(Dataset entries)
(** X1: with at least one section, whatever the user does (submit steps,
    go back), the step index stays inside the sections, so the schema of
    the current step always exists and its fields are those of the current
    section. *)
Theorem step_index_stays_in_range (schema : FormSchema) (actions : list StepAction) :
  stepSections schema <> [] ->
  let st := snd (runSteps schema actions initialSteps) in
  0 <= currentStep st < Z.of_nat (length (stepSections schema))
  /\ exists s stepSchema,
       sectionAt (stepSections schema) (currentStep st) = Some s
       /\ getCurrentStepSchema schema (currentStep st) = Some stepSchema
       /\ getAllFields stepSchema = section_fields s.
Proof.
  intros Hne st.
  assert (0 <= currentStep st < Z.of_nat (length (stepSections schema))) as Hr.
  { apply runSteps_range; [exact Hne|]. simpl.
    destruct (stepSections schema); [congruence|]. simpl length. lia. }
  split; [exact Hr|].
  unfold getCurrentStepSchema, sectionAt.
  destruct (Z.ltb_spec (currentStep st) 0) as [Hlt|_]; [lia|].
  destruct (nth_error (stepSections schema) (Z.to_nat (currentStep st))) as [s|] eqn:Hn.
  - exists s. eexists. split; [reflexivity|].
    destruct (stepSections schema); [congruence|]. split; [reflexivity|].
    unfold getAllFields. simpl. apply app_nil_r.
  - exfalso. apply nth_error_None in Hn. lia.
Qed.

Lemma step_index_stays_in_range_witness :
  stepSections threeSections <> []
  /\ (let st := snd (runSteps threeSections
                       [SubmitStep ∅; SubmitStep ∅; PrevStep; PrevStep; PrevStep] initialSteps) in
      0 <= currentStep st < Z.of_nat (length (stepSections threeSections))
      /\ exists s stepSchema,
           sectionAt (stepSections threeSections) (currentStep st) = Some s
           /\ getCurrentStepSchema threeSections (currentStep st) = Some stepSchema
           /\ getAllFields stepSchema = section_fields s).
Proof.
  assert (stepSections threeSections <> []) as Hne by discriminate.
  split; [exact Hne|].
  exact (step_index_stays_in_range threeSections
           [SubmitStep ∅; SubmitStep ∅; PrevStep; PrevStep; PrevStep] Hne).
Defined.

Lemma runSteps_submit_all schema datas st :
  datas <> [] ->
  0 <= currentStep st ->
  currentStep st + Z.of_nat (length datas) = Z.of_nat (length (stepSections schema)) ->
  submissions (fst (runSteps schema (List.map SubmitStep datas) st))
  = [mergeAll datas (formData st)]
  /\ formData (snd (runSteps schema (List.map SubmitStep datas) st))
     = mergeAll datas (formData st)
  /\ currentStep (snd (runSteps schema (List.map SubmitStep datas) st))
     = Z.of_nat (length (stepSections schema)) - 1.
Proof.
  revert st. induction datas as [|d datas IH]; intros st Hne Hpos Hlen; [congruence|].
  simpl List.map. cbn [runSteps stepAction].
  unfold handleStepSubmit.
  destruct (Z.eqb_spec (currentStep st) (Z.of_nat (length (stepSections schema)) - 1))
    as [Hlast|Hmid].
  - assert (datas = []) as ->.
    { destruct datas; [reflexivity|]. simpl length in Hlen. lia. }
    simpl. repeat split. exact Hlast.
  - assert (datas <> []) as Hne'.
    { intros ->. simpl length in Hlen. lia. }
    specialize (IH (mkSteps (currentStep st + 1) (d ∪ formData st)) Hne').
    simpl in IH. simpl length in Hlen.
    destruct IH as (H1 & H2 & H3); [lia|lia|].
    destruct (runSteps schema (List.map SubmitStep datas)
                (mkSteps (currentStep st + 1) (d ∪ formData st))) as [e2 st2].
    simpl in *. repeat split; assumption.
Qed.

Lemma find_app_last {A} (p : A -> bool) (l : list A) (x : A) :
  find p (l ++ [x]) = match find p l with
                      | Some y => Some y
                      | None => if p x then Some x else None
                      end.
Proof.
  induction l as [|a l IH]; simpl; [reflexivity|].
  destruct (p a); [reflexivity|exact IH].
Qed.

(** The merged payload, key by key: the value of the last data object that
    has the key, else the value of the data accumulated before. *)
Lemma mergeAll_lookup datas (formData : gmap string Value) key :
  mergeAll datas formData !! key
  = match find (fun d : gmap string Value => bool_decide (is_Some (d !! key)))
            (rev datas) with
    | Some d => d !! key
    | None => formData !! key
    end.
Proof.
  revert formData. induction datas as [|d datas IH]; intros formData; [reflexivity|].
  simpl rev. rewrite find_app_last. unfold mergeAll in *. simpl fold_left.
  rewrite IH. destruct (find _ (rev datas)); [reflexivity|].
  rewrite lookup_union. case_bool_decide as Hd.
  - destruct Hd as [v ->]. destruct (formData !! key); reflexivity.
  - apply eq_None_not_Some in Hd. rewrite Hd. destruct (formData !! key); reflexivity.
Qed.

(** X2: with n sections (n at least 1), submitting n steps in a row from
    the start submits exactly once, at the n-th step, and the payload is
    the merge of the n data objects in order, a later one winning on a
    shared key. *)
Theorem all_steps_submit_once (schema : FormSchema) (datas : list (gmap string Value)) :
  datas <> [] ->
  length datas = length (stepSections schema) ->
  submissions (fst (runSteps schema (List.map SubmitStep datas) initialSteps))
  = [mergeAll datas ∅]
  /\ (forall key,
        mergeAll datas ∅ !! key
        = match find (fun d : gmap string Value => bool_decide (is_Some (d !! key)))
                  (rev datas) with
          | Some d => d !! key
          | None => None
          end).
Proof.
  intros Hne Hlen.
  destruct (runSteps_submit_all schema datas initialSteps Hne) as (H1 & H2 & _).
  - simpl. lia.
  - simpl. lia.
  - split; [exact H1|]. intros key. rewrite mergeAll_lookup.
    destruct (find _ _); [reflexivity|apply lookup_empty].
Qed.

Lemma all_steps_submit_once_witness :
  [ ({[ "shipTo" := VStr "domestic" ]} : gmap string Value);
    {[ "password" := VStr "a" ]}; {[ "phone" := VStr "1" ]} ] <> []
  /\ length [ ({[ "shipTo" := VStr "domestic" ]} : gmap string Value);
              {[ "password" := VStr "a" ]}; {[ "phone" := VStr "1" ]} ]
     = length (stepSections threeSections)
  /\ submissions
       (fst (runSteps threeSections
               (List.map SubmitStep
                  [ ({[ "shipTo" := VStr "domestic" ]} : gmap string Value);
                    {[ "password" := VStr "a" ]}; {[ "phone" := VStr "1" ]} ])
               initialSteps))
     = [mergeAll [ ({[ "shipTo" := VStr "domestic" ]} : gmap string Value);
                   {[ "password" := VStr "a" ]}; {[ "phone" := VStr "1" ]} ] ∅].
Proof.
  assert ([ ({[ "shipTo" := VStr "domestic" ]} : gmap string Value);
            {[ "password" := VStr "a" ]}; {[ "phone" := VStr "1" ]} ] <> []) as Hne
    by discriminate.
  split; [exact Hne|]. split; [reflexivity|].
  exact (proj1 (all_steps_submit_once threeSections _ Hne eq_refl)).
Defined.

Lemma stepAction_keeps_keys schema a st :
  dom (formData st) ⊆ dom (formData (snd (stepAction schema a st)))
  /\ Forall (fun d => dom (formData st) ⊆ dom d)
       (submissions (fst (stepAction schema a st)))
  /\ (forall data, a = SubmitStep data ->
        dom data ⊆ dom (formData (snd (stepAction schema a st)))).
Proof.
  destruct a as [data|]; simpl.
  - unfold handleStepSubmit. destruct (Z.eqb _ _); simpl.
    + split; [|split].
      * rewrite dom_union. set_solver.
      * constructor; [|constructor]. rewrite dom_union. set_solver.
      * intros d [= <-]. rewrite dom_union. set_solver.
    + split; [|split].
      * rewrite dom_union. set_solver.
      * constructor.
      * intros d [= <-]. rewrite dom_union. set_solver.
  - unfold handlePrevStep. destruct (Z.ltb _ _); simpl;
      (split; [reflexivity|split; [constructor|intros d; discriminate]]).
Qed.

Lemma submissions_app e1 e2 :
  submissions (e1 ++ e2)%list = (submissions e1 ++ submissions e2)%list.
Proof. unfold submissions. apply flat_map_app. Qed.

(** X3: no action ever drops a key of the accumulated data: the keys held
    before a run of actions, and the keys of every data object submitted
    during it, are keys of the data held after it, and every payload
    submitted during the run has the keys held before it. *)
Theorem step_data_never_dropped
    (schema : FormSchema) (actions : list StepAction) (st : Steps) :
  let out := runSteps schema actions st in
  dom (formData st) ⊆ dom (formData (snd out))
  /\ Forall (fun a => match a with
                      | SubmitStep data => dom data ⊆ dom (formData (snd out))
                      | PrevStep => True
                      end) actions
  /\ Forall (fun payload => dom (formData st) ⊆ dom payload) (submissions (fst out)).
Proof.
  revert st. induction actions as [|a actions IH]; intros st; cbv zeta.
  - simpl. split; [reflexivity|split; constructor].
  - cbn [runSteps].
    destruct (stepAction_keeps_keys schema a st) as (Ha1 & Ha2 & Ha3).
    destruct (stepAction schema a st) as [e1 st1]. simpl in Ha1, Ha2, Ha3.
    specialize (IH st1). cbv zeta in IH. destruct IH as (H1 & H2 & H3).
    destruct (runSteps schema actions st1) as [e2 st2]. simpl in *.
    split; [|split].
    + set_solver.
    + constructor; [|exact H2].
      destruct a as [data|]; [|exact I].
      specialize (Ha3 data eq_refl). set_solver.
    + rewrite submissions_app. apply Forall_app. split; [exact Ha2|].
      eapply Forall_impl; [exact H3|]. simpl. intros payload Hp. set_solver.
Qed.

Lemma handleStepSubmit_last schema data st :
  currentStep st = Z.of_nat (length (stepSections schema)) - 1 ->
  handleStepSubmit schema data st
  = ([ConsoleLog "Form submitted:" (data ∪ formData st);
      Alert "Form submitted successfully!"],
     mkSteps (currentStep st) (data ∪ formData st)).
Proof.
  intros Hlast. unfold handleStepSubmit.
  destruct (Z.eqb_spec (currentStep st) (Z.of_nat (length (stepSections schema)) - 1));
    [reflexivity|congruence].
Qed.

Lemma handleStepSubmit_next schema data st :
  currentStep st <> Z.of_nat (length (stepSections schema)) - 1 ->
  handleStepSubmit schema data st
  = ([], mkSteps (currentStep st + 1) (data ∪ formData st)).
Proof.
  intros Hmid. unfold handleStepSubmit.
  destruct (Z.eqb_spec (currentStep st) (Z.of_nat (length (stepSections schema)) - 1));
    [congruence|reflexivity].
Qed.
(** The checks made before the body is decoded: a status other than 200
    fails with the status text, then a Content-Type other than exactly
    application/json fails with that Content-Type, then a body that cannot
    be read fails with the same text as a body that cannot be decoded. In
    all three the body is not decoded. *)
Theorem ResolveNames_protocol_errors (resp : Response.t) :
  (Response.StatusCode resp ≠ 200%Z →
     ResolveNames (Some resp)
     = Outcome None
         (Some ("encountered error from Name Resolver API: " +:+ Response.Status resp))
         "") ∧
  (Response.StatusCode resp = 200%Z →
   Response.ContentType resp ≠ "application/json" →
     ResolveNames (Some resp)
     = Outcome None
         (Some ("Name Resolver API gave incorrect Content-Type: "
                +:+ Response.ContentType resp))
         "") ∧
  (Response.StatusCode resp = 200%Z →
   Response.ContentType resp = "application/json" →
   Response.Body resp = None →
     ResolveNames (Some resp) = Outcome None (Some could_not_read) "").
Proof.
unfold ResolveNames. split; [|split].
- intros Hs. rewrite decide_True by done. do 2 f_equal.
  transitivity ("encountered error from Name Resolver API: "
                +:+ Response.Status resp +:+ ""); [reflexivity|].
  by rewrite append_nil_r.
- intros Hs Hc. rewrite decide_False by (by intros []).
  rewrite decide_True by done. do 2 f_equal.
  transitivity ("Name Resolver API gave incorrect Content-Type: "
                +:+ Response.ContentType resp +:+ ""); [reflexivity|].
  by rewrite append_nil_r.
- intros Hs Hc Hb. rewrite decide_False by (by intros []).
  rewrite decide_False by (by intros []). by rewrite Hb.
Qed.

End Properties.

(** * Properties of package [awsutil] *)

Lemma Split_length s c : length (Split s c) = S (count_char c s).
Proof.
induction s as [|x s IH]; [done|]. cbn [Split count_char].
destruct (decide (x = c)).
- cbn. by rewrite IH.
- destruct (Split s c) as [|piece pieces]; cbn in *; lia.
Qed.

Lemma Split_app_sep a b c :
  count_char c a = 0%nat → Split (a +:+ String c b) c = a :: Split b c.
Proof.
induction a as [|x a IH]; intros Ha.
- change (Split (String c b) c = "" :: Split b c). cbn [Split].
  by rewrite decide_True.
- change (Split (String x (a +:+ String c b)) c = String x a :: Split b c).
  cbn [Split count_char] in *. destruct (decide (x = c)); [done|].
  by rewrite IH by done.
Qed.

Lemma count_char_app c a b :
  count_char c (a +:+ b) = (count_char c a + count_char c b)%nat.
Proof.
induction a as [|x a IH]; [done|].
change (count_char c (String x (a +:+ b))
        = (count_char c (String x a) + count_char c b)%nat).
cbn [count_char]. rewrite IH. lia.
Qed.

(** [parseHTTPError] yields [io.EOF] exactly for the codes it does not
    know, an errno for each of the five it knows, no two of them the same,
    and never anything else. *)
Theorem parseHTTPError_classes (code : Z) :
  (parseHTTPError code = EOF
   ↔ code ≠ 400%Z ∧ code ≠ 403%Z ∧ code ≠ 404%Z ∧ code ≠ 405%Z ∧ code ≠ 500%Z) ∧
  (∀ code', parseHTTPError code = parseHTTPError code' →
            parseHTTPError code ≠ EOF → code = code') ∧
  (∀ text, parseHTTPError code ≠ LibraryError text).
Proof.
unfold parseHTTPError. split; [|split].
- repeat case_decide; split; try discriminate; try done; intros; lia.
- intros code'. repeat case_decide; try discriminate; try done; intros; lia.
- intros text. repeat case_decide; discriminate.
Qed.

Section HTTPProperties.

Variable NewRequest_error : string → string → option aws_error.
Variable Do : Request.t → aws_error + Response.t.

Local Abbreviation GetObjectRange := (GetObjectRange NewRequest_error Do).
Local Abbreviation GetObject := (GetObject NewRequest_error Do).
Local Abbreviation HeadObject := (HeadObject NewRequest_error Do).

Lemma GetObjectRange_cases (url byteRange : string) (resp : Response.t) :
  let sent := Request.mk "GET" url
                (if decide (byteRange = "") then [] else [("Range", byteRange)]) in
  (GetObjectRange url byteRange = inr resp
   ↔ NewRequest_error "GET" url = None ∧ Do sent = inr resp ∧
     (Response.StatusCode resp = 200%Z ∨ Response.StatusCode resp = 206%Z)) ∧
  (NewRequest_error "GET" url = None → Do sent = inr resp →
   Response.StatusCode resp ≠ 200%Z → Response.StatusCode resp ≠ 206%Z →
   GetObjectRange url byteRange = inl (parseHTTPError (Response.StatusCode resp))).
Proof.
intros sent. unfold GetObjectRange, NewRequest, Header_Add.
assert ((if decide (byteRange ≠ "")
         then Request.mk "GET" url ([] ++ [("Range", byteRange)])
         else Request.mk "GET" url []) = sent) as Hsent.
{ unfold sent. destruct (decide (byteRange = "")).
  - by rewrite decide_False by (by intros []).
  - by rewrite decide_True. }
destruct (NewRequest_error "GET" url) as [err|].
{ split; [split; [done|by intros [? _]] | done]. }
cbn [Request.Method Request.URL Request.Header]. rewrite Hsent.
clear Hsent. clearbody sent.
unfold StatusPartialContent, StatusOK. split.
- destruct (Do sent) as [err|resp']; [split; [done|by intros (_ & ? & _)]|].
  case_decide as Hc.
  + split; [done|]. intros (_ & [= ->] & Hor). destruct Hc. by destruct Hor.
  + split.
    * intros [= ->]. split; [done|]. split; [done|].
      destruct (decide (Response.StatusCode resp = 200%Z)); [by left|].
      destruct (decide (Response.StatusCode resp = 206%Z)); [by right|].
      destruct Hc. by split.
    * by intros (_ & [= ->] & _).
- intros _ -> H200 H206. by rewrite decide_True.
Qed.

(** [GetObjectRange] hands back a response exactly when the request could
    be made and the answer to it has status 200 or 206; the request is a GET
    of the URL that carries a Range header, with the given range, exactly
    when the range is not empty. Any other status becomes the error that
    [parseHTTPError] gives for it. *)
Theorem GetObjectRange_response (url byteRange : string) (resp : Response.t) :
  let sent := Request.mk "GET" url
                (if decide (byteRange = "") then [] else [("Range", byteRange)]) in
  (GetObjectRange url byteRange = inr resp
   ↔ NewRequest_error "GET" url = None ∧ Do sent = inr resp ∧
     (Response.StatusCode resp = 200%Z ∨ Response.StatusCode resp = 206%Z)) ∧
  (NewRequest_error "GET" url = None → Do sent = inr resp →
   Response.StatusCode resp ≠ 200%Z → Response.StatusCode resp ≠ 206%Z →
   GetObjectRange url byteRange = inl (parseHTTPError (Response.StatusCode resp))).
Proof. apply GetObjectRange_cases. Qed.

(** [GetObject] is the GET without a Range header: it hands back a response
    exactly when the request could be made and the answer has status 200 or
    206. *)
Lemma GetObject_response (url : string) (resp : Response.t) :
  GetObject url = inr resp
  ↔ NewRequest_error "GET" url = None ∧
    Do (Request.mk "GET" url []) = inr resp ∧
    (Response.StatusCode resp = 200%Z ∨ Response.StatusCode resp = 206%Z).
Proof.
destruct (GetObjectRange_cases url "" resp) as [Hiff _]. cbn in Hiff.
rewrite <- Hiff. unfold GetObject.
destruct (GetObjectRange url "") as [err|resp']; [done|]. split; congruence.
Qed.

(** [HeadObject], unlike [GetObjectRange], looks at no status: it hands
    back whatever response the HEAD request, sent without headers, got. *)
Theorem HeadObject_response (url : string) (resp : Response.t) :
  HeadObject url = inr resp
  ↔ NewRequest_error "HEAD" url = None ∧ Do (Request.mk "HEAD" url []) = inr resp.
Proof.
unfold HeadObject, NewRequest.
destruct (NewRequest_error "HEAD" url) as [err|].
{ split; [done|by intros [? _]]. }
destruct (Do (Request.mk "HEAD" url [])) as [err|resp'].
- split; [done|by intros [_ ?]].
- split; [by intros [= ->]|by intros [_ [= ->]]].
Qed.
(** The branch of the effect for a target that is no head element, up to
    the call of [appendChild]: the container is created, with its shadow
    root when it has one, and the children are inserted. *)
Lemma Portal_container_created (p : props) (st : portal) (cm : nat) (el : value) (w : world) :
  let svg := truthy (read p "isSVG" (sigs w)) in
  let shadow := truthy (useShadow st) && attachShadow_available in
  (shadow = true → svg = false) →
  let c := next_ref w in
  let d1 := <[c := with_parentNode None (container_node svg shadow c c (marker st))]>
              (if shadow then <[S c := new_node (ShadowRoot c) VUndefined]> (dom w) else dom w) in
  let w1 := with_call (Insert (VNode (if shadow then S c else c)) (ContentMemo cm) VUndefined None)
              (with_next_ref (if shadow then S (S c) else S c) (with_dom (λ _, d1) w)) in
  Portal_container p st cm el w
  = (appendChild el (VNode c);; Portal_ref p (VNode c);;
     register (OnCleanup (RemoveContainer el (VNode c)))) w1.
Proof.
  intros svg shadow SS c d1 w1.
  unfold Portal_container.
  rewrite bind_run. unfold reads at 1, gets at 1.
  rewrite bind_run. unfold reads at 1, gets at 1.
  fold svg shadow.
  destruct shadow eqn:Es.
  - assert (truthy (read p "isSVG" (sigs w)) = false) as Esvg by (apply SS; reflexivity).
    subst svg. clear SS. rewrite Esvg in *.
    rewrite bind_run, createElement_html; [|exact Esvg|apply valid_div].
    fold c. change (to_lower "div") with "div".
    rewrite bind_run, (attachShadow_spec _ c (new_node (Element HTML_NAMESPACE "div") VUndefined)).
    2:{ cbn [dom with_next_ref with_dom]. apply lookup_insert_eq. }
    2:{ cbn [next_ref with_next_ref]. lia. }
    2:{ reflexivity. }
    rewrite bind_run,
      (define_host_spec _ c _
         (with_shadowRoot (Some (S c)) (new_node (Element HTML_NAMESPACE "div") VUndefined))).
    2:{ cbn [dom with_next_ref with_dom next_ref]. apply lookup_insert_eq. }
    rewrite bind_run. unfold register at 1, modify at 1.
    match goal with |- ?f ?a = ?f ?b => assert (a = b) as ->; [|reflexivity] end.
    apply world_eq; try reflexivity.
    unfold w1, d1. cbn [dom with_call with_dom with_next_ref next_ref]. rewrite ?Esvg.
    apply map_eq. intros i.
    destruct (decide (i = c)) as [->|Nc]; [lookup_inserts; reflexivity|].
    destruct (decide (i = S c)) as [->|Ns]; lookup_inserts; reflexivity.
  - clear SS. subst svg.
    destruct (truthy (read p "isSVG" (sigs w))) eqn:Esvg.
    + rewrite bind_run, createElement_svg; [|exact Esvg|apply valid_g].
      fold c. rewrite bind_run. unfold mret at 1, M_ret at 1.
      rewrite bind_run, (define_host_spec _ c _ (new_node (Element SVG_NAMESPACE "g") VUndefined)).
      2:{ cbn [dom with_next_ref with_dom]. apply lookup_insert_eq. }
      rewrite bind_run. unfold register at 1, modify at 1.
      match goal with |- ?f ?a = ?f ?b => assert (a = b) as ->; [|reflexivity] end.
      apply world_eq; try reflexivity.
      unfold w1, d1. cbn [dom with_call with_dom with_next_ref next_ref]. rewrite ?Esvg.
      apply map_eq. intros i.
      destruct (decide (i = c)) as [->|Nc]; lookup_inserts; reflexivity.
    + rewrite bind_run, createElement_html; [|exact Esvg|apply valid_div].
      fold c. change (to_lower "div") with "div".
      rewrite bind_run. unfold mret at 1, M_ret at 1.
      rewrite bind_run, (define_host_spec _ c _ (new_node (Element HTML_NAMESPACE "div") VUndefined)).
      2:{ cbn [dom with_next_ref with_dom]. apply lookup_insert_eq. }
      rewrite bind_run. unfold register at 1, modify at 1.
      match goal with |- ?f ?a = ?f ?b => assert (a = b) as ->; [|reflexivity] end.
      apply world_eq; try reflexivity.
      unfold w1, d1. cbn [dom with_call with_dom with_next_ref next_ref]. rewrite ?Esvg.
      apply map_eq. intros i.
      destruct (decide (i = c)) as [->|Nc]; lookup_inserts; reflexivity.
Qed.

(** A target that cannot have children refuses the container. *)
Lemma appendChild_refused (w : world) (t c : nat) (tn cn : node) :
  dom w !! t = Some tn → dom w !! c = Some cn → is_ParentNode tn = false →
  appendChild (VNode t) (VNode c) w = Thrown HierarchyRequestError w.
Proof.
  intros T C P. unfold appendChild.
  rewrite bind_run, (node_of_node _ _ _ T), bind_run, (node_of_node _ _ _ C), P.
  reflexivity.
Qed.
Definition status_name (s : Status) : string :=
  match s with
  | Queued => "queued"
  | InProgress => "in_progress"
  | Completed => "completed"
  | Failed => "failed"
  | Cancelled => "cancelled"
  | Incomplete => "incomplete"
  end.

(** ** app/v1/responses/[id]/cancel/route.ts *)

Definition set_cancelled (now : Z) (r : Row) : Row :=
  {| row_status := Cancelled;
     row_model := row_model r;
     row_instructions := row_instructions r;
     inputItemsJson := inputItemsJson r;
     outputItemsJson := outputItemsJson r;
     toolsJson := toolsJson r;
     toolChoiceJson := toolChoiceJson r;
     usageJson := usageJson r;
     row_metadata := row_metadata r;
     row_store := row_store r;
     row_background := row_background r;
     previousResponseId := previousResponseId r;
     row_truncation := row_truncation r;
     parallelToolCalls := parallelToolCalls r;
     row_temperature := row_temperature r;
     topP := topP r;
     maxOutputTokens := maxOutputTokens r;
     errorJson := errorJson r;
     incompleteDetailsJson := incompleteDetailsJson r;
     createdAt := createdAt r;
     completedAt := completedAt r;
     cancelledAt := Some now |}.

Definition cancellableStatuses (s : Status) : bool :=
  match s with
  | Queued | InProgress => true
  | _ => false
  end.

(** [POST /v1/responses/{id}/cancel], after authentication: the answer and
    the table it leaves. *)
Definition cancel_POST (now : Z) (id : string) (db : DB)
    : Result ResponseObject * DB :=
  match db !! id with
  | None => (Err (notFoundError ("Response '" +:+ id +:+ "' not found.")), db)
  | Some row =>
      if negb (row_store row) then
        (Err (conflictError "Cannot cancel a response that was not stored."), db)
      else if negb (cancellableStatuses (row_status row)) then
        (Err (conflictError
                ("Response '" +:+ id +:+ "' has status '"
                 +:+ status_name (row_status row)
                 +:+ "' and cannot be cancelled.")), db)
      else
        let db' :=
          sql_update (fun k _ => bool_decide (k = id)) (set_cancelled now) db in
        (Ok {| resp_id := id;
               resp_created_at := createdAt row;
               resp_status := Cancelled;
               resp_model := row_model row;
               resp_output := default [] (outputItemsJson row);
               resp_tool_choice := toolChoiceJson row;
               resp_tools := toolsJson row;
               resp_parallel_tool_calls := parallelToolCalls row;
               resp_instructions := row_instructions row;
               resp_previous_response_id := previousResponseId row;
               resp_temperature := row_temperature row;
               resp_top_p := topP row;
               resp_max_output_tokens := maxOutputTokens row;
               resp_truncation := row_truncation row;
               resp_metadata := row_metadata row;
               resp_usage := usageJson row;
               resp_error := errorJson row;
               resp_incomplete_details := incompleteDetailsJson row;
               resp_text := FormatText;
               resp_reasoning := None;
               resp_store := row_store row;
               resp_background := row_background row |}, db')
  end.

**Task to complete**
From the entries above, restate word for word the lines from the line containing "induction s as" to the line containing "unfold parseHTTPError. split; [|split].", both ends included, and nothing more.

**Response area**
induction s as [|x s IH]; [done|]. cbn [Split count_char].
destruct (decide (x = c)).
- cbn. by rewrite IH.
- destruct (Split s c) as [|piece pieces]; cbn in *; lia.
Qed.

Lemma Split_app_sep a b c :
  count_char c a = 0%nat → Split (a +:+ String c b) c = a :: Split b c.
Proof.
induction a as [|x a IH]; intros Ha.
- change (Split (String c b) c = "" :: Split b c). cbn [Split].
  by rewrite decide_True.
- change (Split (String x (a +:+ String c b)) c = String x a :: Split b c).
  cbn [Split count_char] in *. destruct (decide (x = c)); [done|].
  by rewrite IH by done.
Qed.

Lemma count_char_app c a b :
  count_char c (a +:+ b) = (count_char c a + count_char c b)%nat.
Proof.
induction a as [|x a IH]; [done|].
change (count_char c (String x (a +:+ b))
        = (count_char c (String x a) + count_char c b)%nat).
cbn [count_char]. rewrite IH. lia.
Qed.

(** [parseHTTPError] yields [io.EOF] exactly for the codes it does not
    know, an errno for each of the five it knows, no two of them the same,
    and never anything else. *)
Theorem parseHTTPError_classes (code : Z) :
  (parseHTTPError code = EOF
   ↔ code ≠ 400%Z ∧ code ≠ 403%Z ∧ code ≠ 404%Z ∧ code ≠ 405%Z ∧ code ≠ 500%Z) ∧
  (∀ code', parseHTTPError code = parseHTTPError code' →
            parseHTTPError code ≠ EOF → code = code') ∧
  (∀ text, parseHTTPError code ≠ LibraryError text).
Proof.
unfold parseHTTPError. split; [|split].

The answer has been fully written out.